Syazwan Roslan

Personal information
- Full name: Mohd Syazwan Bin Mohd Roslan
- Date of birth: 22 March 1988 (age 38)
- Place of birth: Gerik, Perak, Malaysia
- Height: 1.78 m (5 ft 10 in)
- Position: Defender

Team information
- Current team: Perlis
- Number: 20

Youth career
- 2005–2007: Perak FA President Cup's Team

Senior career*
- Years: Team / Apps / (Gls)
- 2006–2007: Perak / 3 / (0)
- 2007–2008: Perlis / 36 / (4)
- 2009–2016: Perak / 50 / (3)
- 2017: Perlis / 3 / (0)
- 2018: Marcerra Kuantan / 1 / (0)
- 2018: MOF
- 2019–: Perlis / 0 / (0)

= Syazwan Roslan =

Malaysian footballer

Mohd Syazwan Bin Mohd Roslan (born 22 March 1988) is a Malaysian footballer.
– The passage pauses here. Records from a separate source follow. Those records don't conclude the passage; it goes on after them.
Lemma effect_owners_registered (db db' : Server.Db) (rq : Server.request) :
  effect db rq db' -> Server.foreign_keys db = true ->
  Server.owners_registered db -> Server.owners_registered db'.
Proof.
  unfold Server.owners_registered.
  intros Heff Hfk (He & Hi & Hp). destruct Heff as [rq|username Hname fin Hfin
    |u body Hrow|u body _ Hu|u body _ Hu|u body _ Hu]; simpl.
  - auto.
  - repeat split; intros r Hr; rewrite fmap_app, elem_of_app; left; auto.
  - auto.
  - apply references_user_registered in Hu; [|exact Hfk].
    repeat split; try assumption.
    intros r Hr. apply elem_of_app in Hr as [Hr|Hr]; [auto|].
    apply list_elem_of_singleton in Hr. subst r. exact Hu.
  - apply references_user_registered in Hu; [|exact Hfk].
    repeat split; try assumption.
    intros r Hr. apply elem_of_app in Hr as [Hr|Hr]; [auto|].
    apply list_elem_of_singleton in Hr. subst r. exact Hu.
  - apply references_user_registered in Hu; [|exact Hfk].
    repeat split; try assumption.
    intros r Hr. apply elem_of_app in Hr as [Hr|Hr]; [auto|].
    apply list_elem_of_singleton in Hr. subst r. exact Hu.
Qed.

(** The database reached from the empty one by any run of requests. *)
Lemma run_consistent (fk : bool) (rqs : list Server.request) :
  Server.finances_match_users (Server.run rqs (Server.empty_db fk)) /\
  Server.users_numbered (Server.run rqs (Server.empty_db fk)) /\
  Server.ids_unique (Server.run rqs (Server.empty_db fk)) /\
  (fk = true ->
   Server.owners_registered (Server.run rqs (Server.empty_db fk))).
Proof.
  split; [|split; [|split]].
  - apply run_keeps.
    + intros rq db. apply (effect_finances_match _ _ rq), handle_effect.
    + intros u. simpl. rewrite lookup_empty, elem_of_nil.
      split; [intros [x Hx]; discriminate|tauto].
  - apply run_keeps.
    + intros rq db. apply (effect_users_numbered _ _ rq), handle_effect.
    + split; [reflexivity|constructor].
  - apply run_keeps.
    + intros rq db. apply (effect_ids_unique _ _ rq), handle_effect.
    + repeat split; constructor.
  - intros ->.
    apply (run_keeps (fun db => Server.foreign_keys db = true /\
                                Server.owners_registered db)).
    + intros rq db [Hfk Hdb]. split.
      * rewrite (effect_foreign_keys _ _ rq (handle_effect rq db)). exact Hfk.
      * apply (effect_owners_registered _ _ rq (handle_effect rq db));
          assumption.
    + split; [reflexivity|].
      repeat split; intros r Hr; inversion Hr.
Qed.

Lemma reached_consistent (db : Server.Db) :
  Server.reached db ->
  Server.finances_match_users db /\ Server.users_numbered db /\
  Server.ids_unique db /\
  (Server.foreign_keys db = true -> Server.owners_registered db).
Proof.
  intros (fk & rqs & ->).
  destruct (run_consistent fk rqs) as (H1 & H2 & H3 & H4).
  split; [exact H1|]. split; [exact H2|]. split; [exact H3|].
  intros Hfk. apply H4.
  assert (Hkeep : Server.foreign_keys (Server.run rqs (Server.empty_db fk)) = fk).
  { apply (run_keeps (fun d => Server.foreign_keys d = fk)); [|reflexivity].
    intros rq d Hd.
    rewrite (effect_foreign_keys _ _ rq (handle_effect rq d)). exact Hd. }
  congruence.
Qed.

Lemma two_users_reached : Server.reached two_users.
Proof. eexists _, _. reflexivity. Qed.

(** X12: in every database the server can reach, the registered users carry
    the ids 1, 2, 3, ... in the order they registered, and no two of them
    share a username. *)
Theorem users_numbered_in_order (db : Server.Db) :
  Server.reached db ->
  Server.user_ids db = Z.of_nat <$> seq 1 (length (Server.users db)) /\
  NoDup (Server.Users.username <$> Server.users db).
Proof. intros Hdb. apply (reached_consistent db Hdb). Qed.

Lemma users_numbered_in_order_witness :
  Server.user_ids two_users = [1; 2].
Proof.
  exact (proj1 (users_numbered_in_order two_users two_users_reached)).
Defined.

(** X13: in every database the server can reach, the finances table has a row
    for a user id exactly when that id belongs to a registered user. *)
Theorem finances_row_iff_registered (db : Server.Db) (u : Z) :
  Server.reached db ->
  (is_Some (Server.finances db !! u) <-> u ∈ Server.user_ids db).
Proof. intros Hdb. apply (reached_consistent db Hdb). Qed.

Lemma finances_row_iff_registered_witness :
  is_Some (Server.finances two_users !! 2).
Proof.
  apply (finances_row_iff_registered two_users 2 two_users_reached).
  decide_by_computation.
Defined.

(** X14: in every database the server can reach, no identifier occurs twice
    within the expenses table, within the incomes table or within the places
    table. *)
Theorem ids_unique_per_table (db : Server.Db) :
  Server.reached db ->
  NoDup (Server.row_id <$> Server.expenses db) /\
  NoDup (Server.row_id <$> Server.incomes db) /\
  NoDup (Server.row_id <$> Server.places db).
Proof. intros Hdb. apply (reached_consistent db Hdb). Qed.

Lemma ids_unique_per_table_witness :
  NoDup (Server.row_id <$> Server.expenses two_users).
Proof.
  exact (proj1 (ids_unique_per_table two_users two_users_reached)).
Defined.

Lemma select_by_user_none {E : Type} `{Server.Entry E}
    (u : Z) (t : list (Server.row E)) :
  (forall r, r ∈ t -> Server.user_id r <> u) -> Server.select_by_user u t = [].
Proof.
  intros Hnone. unfold Server.select_by_user.
  replace (filter (fun r => Server.user_id r = u) t) with (@nil (Server.row E));
    [reflexivity|].
  symmetry. induction t as [|r t IH]; [reflexivity|].
  rewrite filter_cons_False by (apply Hnone; left).
  apply IH. intros r' Hr'. apply Hnone. right. exact Hr'.
Qed.

(** X15: when foreign keys are enforced, every entry of a database the server
    can reach belongs to a registered user; so for an id that no user has,
    the data route returns the empty object and three empty lists. *)
Theorem entries_belong_to_users (db : Server.Db) (u : Z) :
  Server.reached db -> Server.foreign_keys db = true ->
  Server.owners_registered db /\
  (u ∉ Server.user_ids db ->
   Server.get_data u db = Server.mkData None [] [] []).
Proof.
  intros Hdb Hfk.
  destruct (reached_consistent db Hdb) as (Hfin & _ & _ & Hown).
  specialize (Hown Hfk). split; [exact Hown|].
  intros Hu. destruct Hown as (He & Hi & Hp).
  unfold Server.get_data. f_equal.
  - destruct (Server.finances db !! u) as [row|] eqn:Hrow; [|reflexivity].
    exfalso. apply Hu, Hfin. rewrite Hrow. eauto.
  - apply select_by_user_none. intros r Hr Heq. apply Hu. rewrite <- Heq.
    exact (He r Hr).
  - apply select_by_user_none. intros r Hr Heq. apply Hu. rewrite <- Heq.
    exact (Hi r Hr).
  - apply select_by_user_none. intros r Hr Heq. apply Hu. rewrite <- Heq.
    exact (Hp r Hr).
Qed.

Lemma entries_belong_to_users_witness :
  Server.get_data 7 two_users = Server.mkData None [] [] [].
Proof.
  apply (proj2 (entries_belong_to_users two_users 7 two_users_reached eq_refl)).
  decide_by_computation.
Defined.

(** ** Registration *)

(** X16: on a database the server can reach, registering a username that is
    taken answers 400 "Username already exists" and changes nothing;
    registering a new one answers with a token for the next id (the number of
    users plus one), adds the user at the end and gives it an all-zero
    finances row: for a new username neither insert throws. *)
Theorem register_on_reached (db : Server.Db) (username : string) :
  Server.reached db ->
  (username ∈ Server.Users.username <$> Server.users db ->
   Server.post_register username db =
   (db, Server.json_error 400 "Username already exists")) /\
  (username ∉ Server.Users.username <$> Server.users db ->
   snd (Server.post_register username db) =
     Server.json_token (Z.of_nat (length (Server.users db)) + 1) username /\
   Server.users (fst (Server.post_register username db)) =
     Server.users db
     ++ [Server.Users.mk (Z.of_nat (length (Server.users db)) + 1) username] /\
   Server.finances (fst (Server.post_register username db))
     !! (Z.of_nat (length (Server.users db)) + 1)
   = Some Server.Finances.default).
Proof.
  intros Hdb.
  destruct (reached_consistent db Hdb) as (Hfin & [Hids _] & _ & _).
  assert (Hnext : Server.lastInsertRowid (Server.users db)
                  = Z.of_nat (length (Server.users db)) + 1).
  { unfold Server.lastInsertRowid. rewrite Hids, foldr_max_seq. lia. }
  pose proof (post_register_outcome username db) as Hout.
  split; intros Hname.
  - destruct Hout as [_|Hno _|Hno _]; [reflexivity| |]; contradiction.
  - destruct Hout as [Hyes|_ Hnone|_ Hsome]; [contradiction| |].
    + simpl. rewrite Hnext. repeat split. apply lookup_insert_eq.
    + exfalso. apply Hfin, lastInsertRowid_above in Hsome. lia.
Qed.

Lemma register_on_reached_witness :
  snd (Server.post_register "meera" two_users) = Server.json_token 3 "meera".
Proof.
  refine (proj1 (proj2 (register_on_reached two_users "meera"
                          two_users_reached) _)).
  decide_by_computation.
Defined.

(** ** Rows are only ever added *)

Lemma effect_extends (db db' : Server.Db) (rq : Server.request) :
  effect db rq db' -> Server.extends db db'.
Proof.
  unfold Server.extends.
  destruct 1; simpl; repeat split; try reflexivity;
    apply prefix_app_r; reflexivity.
Qed.

Lemma extends_trans (db1 db2 db3 : Server.Db) :
  Server.extends db1 db2 -> Server.extends db2 db3 -> Server.extends db1 db3.
Proof.
  unfold Server.extends.
  intros (H1 & H2 & H3 & H4) (K1 & K2 & K3 & K4).
  repeat split; etransitivity; eassumption.
Qed.

Lemma run_extends (rqs : list Server.request) (db : Server.Db) :
  Server.extends db (Server.run rqs db).
Proof.
  apply (run_keeps (Server.extends db)).
  - intros rq d Hd. eapply extends_trans; [exact Hd|].
    apply (effect_extends _ _ rq), handle_effect.
  - repeat split; reflexivity.
Qed.

(** X17: no request deletes, changes or reorders a user or an entry: after any
    run of requests each of the users, expenses, incomes and places tables
    starts with exactly the rows it had before. *)
Theorem tables_only_grow (rqs : list Server.request) (db : Server.Db) :
  Server.users db `prefix_of` Server.users (Server.run rqs db) /\
  Server.expenses db `prefix_of` Server.expenses (Server.run rqs db) /\
  Server.incomes db `prefix_of` Server.incomes (Server.run rqs db) /\
  Server.places db `prefix_of` Server.places (Server.run rqs db).
Proof. apply run_extends. Qed.

(** ** One owner's data and the requests of the others *)

Lemma select_by_user_snoc_other {E : Type} `{Server.Entry E}
    (u : Z) (t : list (Server.row E)) (r : Server.row E) :
  Server.user_id r <> u ->
  Server.select_by_user u (t ++ [r]) = Server.select_by_user u t.
Proof.
  intros Hr. unfold Server.select_by_user.
  rewrite filter_app, filter_cons_False by exact Hr.
  rewrite filter_nil, app_nil_r. reflexivity.
Qed.

Lemma effect_other_owner (db db' : Server.Db) (rq : Server.request) (u : Z) :
  effect db rq db' ->
  u ∈ Server.user_ids db -> Server.request_owner rq <> Some u ->
  Server.get_data u db' = Server.get_data u db.
Proof.
  intros Heff Hu Hrq. unfold Server.get_data.
  destruct Heff as [rq|username Hname fin Hfin
    |v body Hrow|v body _ _|v body _ _|v body _ _]; simpl in *;
    try reflexivity.
  - f_equal. destruct Hfin as [[-> _]|[-> _]]; [reflexivity|].
    apply lookup_insert_ne. apply lastInsertRowid_above in Hu. lia.
  - f_equal. apply lookup_insert_ne. congruence.
  - f_equal. apply select_by_user_snoc_other. simpl. congruence.
  - f_equal. apply select_by_user_snoc_other. simpl. congruence.
  - f_equal. apply select_by_user_snoc_other. simpl. congruence.
Qed.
His preferred position is as a defender and mainly as a right-back.

==Career==
Syazwan started his professional career in Perak youth squad. He signed to play with Perlis FA for the 2007–2008 season. He returned to play with Perak from 2009 season, where he played until the end of 2016.